Hopefully, this isn't yet another Google initiative that doesn't see the light of day. In 2014, the company was reportedly poised to acquire Twitch before Amazon swooped in. Either way though, gaming giants and tech giants are all looking to push into the space, so we can expect to continue hearing about cloud gaming over the years to come.
Sony, Microsoft, and Nintendo could have a new rival in the hardware business, if rumours about Google's video game plans are true. It'll be interesting to see what comes out of this project, but the idea of a subscription-based game streaming service from Google certainly sounds exciting.
In recent months, however, the chatter about Google has gotten louder.
According to a report on Kotaku, multiple sources told the site Google had meetings with gaming companies at developers at GDC and E3 2018.
So what is this streaming platform, exactly? According to Kotaku's sources close to the company, they're gearing up for something big. A person familiar with Yeti said the platform could bring games like The Witcher 3 to a tab in Google Chrome.
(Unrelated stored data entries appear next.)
(** * Caching workshop: a verification development

    Shallow embedding of the caching code of the repository
    ([app/utils/calculator.py], [app/utils/redis_cache.py],
    [app/models/products.py]) and the properties stated about it. *)

From Stdlib Require Import ZArith Lia List String Ascii Bool.
From Stdlib Require Import DecimalString DecimalPos DecimalZ.
From stdpp Require Import gmap strings list fin_maps sorting.
From Equations Require Import Equations.

Local Open Scope Z_scope.

(* ===================================================================== *)
(** * [utils/calculator.py] *)
(* ===================================================================== *)

Module Calculator.

(** [fibonacci_uncached(n)]: Python integers are unbounded, hence [Z].
    The recursion is on [n - 1] and [n - 2] for [n > 1]. *)
Equations? fibonacci_uncached (n : Z) : Z by wf (Z.to_nat n) lt :=
  fibonacci_uncached n with Z_le_gt_dec n 1 => {
    | left _ => n
    | right _ => fibonacci_uncached (n - 1) + fibonacci_uncached (n - 2) }.
Proof. all: lia. Qed.

(** ** [functools.lru_cache(maxsize=128)]

    The bounded cache of the decorator: a list of (argument, result)
    pairs, most recently used first. *)
Definition maxsize : nat := 128.

Definition lru := list (Z * Z).

Fixpoint cache_get (k : Z) (c : lru) : option Z :=
  match c with
  | [] => None
  | (k', v) :: c' => if Z.eqb k k' then Some v else cache_get k c'
  end.

Fixpoint cache_remove (k : Z) (c : lru) : lru :=
  match c with
  | [] => []
  | (k', v) :: c' => if Z.eqb k k' then c' else (k', v) :: cache_remove k c'
  end.

(** A hit moves the link to the front of the queue. *)
Definition move_to_front (k v : Z) (c : lru) : lru := (k, v) :: cache_remove k c.

(** After the user function returned: nothing when the key was added in the
    meantime, else the oldest link is dropped when the cache is full, and the
    new link goes to the front. *)
Definition cache_store (k v : Z) (c : lru) : lru :=
  match cache_get k c with
  | Some _ => c
  | None =>
      if (maxsize <=? length c)%nat then (k, v) :: removelast c
      else (k, v) :: c
  end.

(** [fibonacci_cached]: the wrapper looks the argument up; on a miss it runs
    the body, whose recursive calls go through the wrapper again, and stores
    the result. The cache is threaded through the calls. *)
Equations? fibonacci_cached (n : Z) (c : lru) : Z * lru by wf (Z.to_nat n) lt :=
  fibonacci_cached n c with cache_get n c => {
    | Some v => (v, move_to_front n v c)
    | None with Z_le_gt_dec n 1 => {
      | left _ => (n, cache_store n n c)
      | right _ with fibonacci_cached (n - 1) c => {
        | (a, c1) with fibonacci_cached (n - 2) c1 => {
          | (b, c2) => (a + b, cache_store n (a + b) c2) } } } }.
Proof. all: lia. Qed.

(** The cache after a sequence of calls, starting from the empty cache of a
    freshly imported module. *)
Definition after_calls (calls : list Z) : lru :=
  fold_left (fun c n => snd (fibonacci_cached n c)) calls [].

(** Every stored result is the value of the reference implementation. *)
Definition cache_sound (c : lru) : Prop :=
  Forall (fun kv => snd kv = fibonacci_uncached (fst kv)) c.

End Calculator.

(* ===================================================================== *)
(** * [utils/redis_cache.py]: the cache key *)
(* ===================================================================== *)

Module RedisCache.

Local Open Scope string_scope.

(** Argument values of a decorated call: [None], booleans, integers and
    strings. A string is a sequence of code points below 256. *)
Inductive pyval : Type :=
| PyNone
| PyBool (b : bool)
| PyInt (z : Z)
| PyStr (s : string).

Definition backslash : ascii := Eval cbv in ascii_of_nat 92.
Definition squote : ascii := Eval cbv in ascii_of_nat 39.
Definition dquote : ascii := Eval cbv in ascii_of_nat 34.

(** [repr] of an integer: decimal digits, with a leading minus sign. *)
Definition int_repr (z : Z) : string :=
  NilEmpty.string_of_int (Z.to_int z).

(** [str.isprintable] on one code point below 256. *)
Definition printable (c : ascii) : bool :=
  let n := N_of_ascii c in
  ((32 <=? n) && (n <=? 126) || (161 <=? n) && negb (n =? 173))%N.

Definition hex_digit (n : N) : ascii :=
  if (n <? 10)%N then ascii_of_N (48 + n) else ascii_of_N (87 + n).

(** One character of the body of a string [repr], for the chosen quote. *)
Definition escape_char (quote c : ascii) : string :=
  if (c =? quote)%char || (c =? backslash)%char
  then String backslash (String c EmptyString)
  else if (N_of_ascii c =? 9)%N then String backslash "t"
  else if (N_of_ascii c =? 10)%N then String backslash "n"
  else if (N_of_ascii c =? 13)%N then String backslash "r"
  else if printable c then String c EmptyString
  else String backslash
         (String "x"
            (String (hex_digit (N_of_ascii c / 16))
               (String (hex_digit (N_of_ascii c mod 16)) EmptyString))).

Fixpoint escape (quote : ascii) (s : string) : string :=
  match s with
  | EmptyString => EmptyString
  | String c s' => escape_char quote c ++ escape quote s'
  end.

Fixpoint contains (c : ascii) (s : string) : bool :=
  match s with
  | EmptyString => false
  | String c' s' => (c' =? c)%char || contains c s'
  end.

(** Single quotes, unless the string has a single quote and no double one. *)
Definition quote_for (s : string) : ascii :=
  if contains squote s && negb (contains dquote s) then dquote else squote.

Definition str_repr (s : string) : string :=
  let q := quote_for s in
  String q (escape q s ++ String q EmptyString).

Definition repr (v : pyval) : string :=
  match v with
  | PyNone => "None"
  | PyBool true => "True"
  | PyBool false => "False"
  | PyInt z => int_repr z
  | PyStr s => str_repr s
  end.

(** The texts of the items, joined with a comma and a space. *)
Fixpoint join_with {A : Type} (r : A -> string) (l : list A) : string :=
  match l with
  | [] => EmptyString
  | [a] => r a
  | a :: l' => r a ++ ", " ++ join_with r l'
  end.

(** [str(args)] of the tuple of positional arguments. *)
Definition tuple_repr (args : list pyval) : string :=
  match args with
  | [] => "()"
  | [v] => "(" ++ repr v ++ ",)"
  | _ => "(" ++ join_with repr args ++ ")"
  end.

(** [str(kwargs)] of the dict of keyword arguments, in insertion order, which
    is the order in which the call site wrote them. *)
Definition item_repr (kv : string * pyval) : string :=
  str_repr (fst kv) ++ ": " ++ repr (snd kv).

Definition dict_repr (kwargs : list (string * pyval)) : string :=
  "{" ++ join_with item_repr kwargs ++ "}".

(** [cache_key = f"{key_prefix}:{str(args)}:{str(kwargs)}"] *)
Definition cache_key (key_prefix : string) (args : list pyval)
    (kwargs : list (string * pyval)) : string :=
  key_prefix ++ ":" ++ tuple_repr args ++ ":" ++ dict_repr kwargs.

(** *** Devices of the proofs

    The characters of a string, and a decoder of one escaped character, used
    to show that [escape] loses nothing. *)
Abbreviation chars := list_ascii_of_string.

Definition hex_value (h : ascii) : N :=
  let n := N_of_ascii h in
  if (n <? 58)%N then (n - 48)%N else (n - 87)%N.

Definition unescape_char (l : list ascii) : option (ascii * list ascii) :=
  match l with
  | [] => None
  | c :: r =>
      if (c =? backslash)%char then
        match r with
        | [] => None
        | d :: r' =>
            if (d =? "x")%char then
              match r' with
              | h1 :: h2 :: r'' =>
                  Some (ascii_of_N (16 * hex_value h1 + hex_value h2), r'')
              | _ => None
              end
            else if (d =? "t")%char then Some (ascii_of_N 9, r')
            else if (d =? "n")%char then Some (ascii_of_N 10, r')
            else if (d =? "r")%char then Some (ascii_of_N 13, r')
            else Some (d, r')
        end
      else Some (c, r)
  end.

(** In a single-quoted body every single quote follows a backslash;
    [prev] tells whether the character before the list is a backslash. *)
Fixpoint quotes_escaped (prev : bool) (l : list ascii) : bool :=
  match l with
  | [] => true
  | c :: l' =>
      (if (c =? squote)%char then prev else true)
      && quotes_escaped (c =? backslash)%char l'
  end.

(** Characters of the [repr] of an integer. *)
Definition int_char (c : ascii) : bool :=
  let n := N_of_ascii c in ((48 <=? n) && (n <=? 57) || (n =? 45))%N.

(** The characters that stand before a value in a tuple or dict [repr]. *)
Definition opener (c : ascii) : bool :=
  ((c =? "(") || (c =? "{") || (c =? " "))%char.

(** The characters a value's [repr] can end with. *)
Definition closer (c : ascii) : bool :=
  int_char c || (c =? "e")%char || (c =? squote)%char || (c =? dquote)%char.

(** The last character of a [repr], by the kind of the value. *)
Definition last_class (v : pyval) (c : ascii) : Prop :=
  match v with
  | PyNone | PyBool _ => c = "e"%char
  | PyInt _ => int_char c = true
  | PyStr _ => c = squote \/ c = dquote
  end.

(** A list of characters that ends with an [opener]. *)
Definition after_opener (x : list ascii) : Prop :=
  exists x' c, x = (x' ++ [c])%list /\ opener c = true.

(** The text up to the place where the next item of a joined list starts:
    the bracket [o] for the first item, a comma and a space for the others. *)
Definition before {A : Type} (r : A -> string) (o : ascii)
    (x : list ascii) (l : list A) : list ascii :=
  match l with
  | [] => (x ++ [o])%list
  | _ => (x ++ o :: chars (join_with r l) ++ chars ", ")%list
  end.

(** Two keyword dicts are equal in Python when they bind the same names to
    the same values, whatever the insertion order. *)
Definition same_kwargs (k1 k2 : list (string * pyval)) : Prop :=
  NoDup (map fst k1) /\ NoDup (map fst k2) /\
  forall kv, In kv k1 <-> In kv k2.

End RedisCache.

(* ===================================================================== *)
(** * The state the code runs in *)
(* ===================================================================== *)

Module World.

(** Exceptions the modelled code can raise. *)
Inductive exn : Type :=
| ZeroDivisionError
| ProducerError (msg : string)
| JSONDecodeError
| TypeError
| ResponseError
| RecursionError.

(** A row of the [products] table ([models/database.py]). The price and the
    creation time are numbers the code only stores and hands back. *)
Record row : Type := {
  id : Z;
  name : string;
  description : string;
  price : Z;
  created_at : Z }.

(** What the two cached readers of [models/products.py] return. *)
Inductive data : Type :=
| Page (products : list (Z * string * Z))
       (page per_page total pages : Z) (query_time : Z)
| Product (product : row) (query_time : Z).

(** [{'data': ..., 'timestamp': ...}] *)
Record cache_entry : Type := {
  ce_data : data;
  ce_timestamp : Z }.

(** A key of the Redis server: its value and, when one was set, the time at
    which it expires. *)
Record redis_entry : Type := {
  value : string;
  deadline : option Z }.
This means Google could potentially launch the hardware at a much lower price point than competing consoles, although we do not know if this is their plan. If you're stuck at a particular part of a game and need a few hints, you'll be able to activate an overlay with the press of a button that brings up a walkthrough of that game on YouTube. Rumors are swirling that the next family of Xbox consoles will be more about streaming games than a single powerful console to play them on.
Those are the rumors now floating around in games industry circles, where people are growing more excited about streaming every week.
Check out our list of the best PC games.
The big splash of water on any excitement for streaming is of course internet bandwidth.
"Creating a new service to sell games, creating new games or working with existing games companies would give Google, Netflix and Snapchat increased audience appeal, more features and services, and help them make more money". While Fiber has run into roadblocks and is still a limited service, with locations in only a handful of cities, it does show that Google is capable of solutions to the bandwidth problem that no other gaming company can offer.
Still, some developers we've spoken to who have heard about the project are skeptical. The streaming service would hypothetically allow you to play modern, graphics-intensive games without expensive hardware, as most of the processing work would be done remotely.